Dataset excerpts
>>>

(** An item already imported is skipped: two lines are printed and
    nothing else happens. *)
Lemma loopBody_skip index c cs (w : World T) rid :
  itemRid c = Some rid -> Imported c = true ->
  loopBody Insert index c cs w =
    (Next, cs,
     printf ("already imported, skipping" +:+ newline)
       (printf (attemptLine index c) w)).
Proof.
  intros Hrid Himp. open_item c Hrid. simplify_eq.
  now rewrite Himp.
Qed.

Lemma loopBody_success index c cs (w : World T) rid t :
  itemRid c = Some rid -> Imported c = false ->
  Insert (targetService w) ["snippet"] (channelToSubscribeTo rid) = (None, t) ->
  loopBody Insert index c cs w =
    (Next, markImported index cs,
     printf ("successfully subscribed to channel" +:+ newline)
       (afterCall index c rid t w)).
Proof.
  intros Hrid Himp Hins. open_item c Hrid. simplify_eq.
  rewrite Himp. cbn [emit printf targetService]. now rewrite Hins.
Qed.

Lemma loopBody_duplicate index c cs (w : World T) rid e t :
  itemRid c = Some rid -> Imported c = false ->
  Insert (targetService w) ["snippet"] (channelToSubscribeTo rid) = (Some e, t) ->
  HasSuffix e "subscriptionDuplicate" = true ->
  loopBody Insert index c cs w =
    (Next, markImported index cs,
     printf ("previously subscribed, marking as imported ("
             +:+ e +:+ ")" +:+ newline)
       (afterCall index c rid t w)).
Proof.
  intros Hrid Himp Hins Hdup. open_item c Hrid. simplify_eq.
  rewrite Himp. cbn [emit printf targetService]. rewrite Hins.
  now rewrite Hdup.
Qed.

Lemma loopBody_quota index c cs (w : World T) rid e t :
  itemRid c = Some rid -> Imported c = false ->
  Insert (targetService w) ["snippet"] (channelToSubscribeTo rid) = (Some e, t) ->
  HasSuffix e "quotaExceeded" = true ->
  loopBody Insert index c cs w =
    (Break, cs,
     printf (" quota exceeded, can't import any more today. Stopping"
             +:+ newline)
       (afterCall index c rid t w)).
Proof.
  intros Hrid Himp Hins Hq. open_item c Hrid. simplify_eq.
  rewrite Himp. cbn [emit printf targetService]. rewrite Hins.
  now rewrite (quota_not_duplicate _ Hq), Hq.
Qed.

Lemma loopBody_other index c cs (w : World T) rid e t :
  itemRid c = Some rid -> Imported c = false ->
  Insert (targetService w) ["snippet"] (channelToSubscribeTo rid) = (Some e, t) ->
  HasSuffix e "subscriptionDuplicate" = false ->
  HasSuffix e "quotaExceeded" = false ->
  loopBody Insert index c cs w =
    (Next, cs,
     printf ("stopping with error: " +:+ e +:+ newline)
       (afterCall index c rid t w)).
Proof.
  intros Hrid Himp Hins Hdup Hq. open_item c Hrid. simplify_eq.
  rewrite Himp. cbn [emit printf targetService]. rewrite Hins.
  now rewrite Hdup, Hq.
Qed.

Lemma loopBody_nil index c cs (w : World T) :
  itemRid c = None ->
  loopBody Insert index c cs w = (NilDeref, cs, w).
Proof.
  intros Hrid. unfold loopBody. unfold itemRid in Hrid.
  destruct (Channel c) as [[[[? [?|]]|]]|]; try discriminate Hrid; reflexivity.
Qed.
End BodyFacts.

(** Splits the goal along the six ways the body can go for the item [c]
    and rewrites the call of [loopBody] accordingly. *)
Ltac body_cases Insert index c cs w :=
  let rid := fresh "rid" in
  let Hrid := fresh "Hrid" in
  let Himp := fresh "Himp" in
  let e := fresh "e" in
  let t := fresh "t" in
  let Hins := fresh "Hins" in
  let Hdup := fresh "Hdup" in
  let Hq := fresh "Hq" in
  destruct (itemRid c) as [rid|] eqn:Hrid;
  [ destruct (Imported c) eqn:Himp;
    [ rewrite (loopBody_skip Insert index c cs w rid Hrid Himp)
    | destruct (Insert (targetService w) ["snippet"] (channelToSubscribeTo rid))
        as [[e|] t] eqn:Hins;
      [ destruct (HasSuffix e "subscriptionDuplicate") eqn:Hdup;
        [ rewrite (loopBody_duplicate Insert index c cs w rid e t Hrid Himp Hins Hdup)
        | destruct (HasSuffix e "quotaExceeded") eqn:Hq;
          [ rewrite (loopBody_quota Insert index c cs w rid e t Hrid Himp Hins Hq)
          | rewrite (loopBody_other Insert index c cs w rid e t Hrid Himp Hins Hdup Hq) ] ]
      | rewrite (loopBody_success Insert index c cs w rid t Hrid Himp Hins) ] ]
  | rewrite (loopBody_nil Insert index c cs w Hrid) ].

<<<

Problem requirements
Show each line in the data where the string "World" appears.

Solution to the problem
Lemma loopBody_skip index c cs (w : World T) rid :
Lemma loopBody_success index c cs (w : World T) rid t :
Lemma loopBody_duplicate index c cs (w : World T) rid e t :
Lemma loopBody_quota index c cs (w : World T) rid e t :
Lemma loopBody_other index c cs (w : World T) rid e t :
Lemma loopBody_nil index c cs (w : World T) :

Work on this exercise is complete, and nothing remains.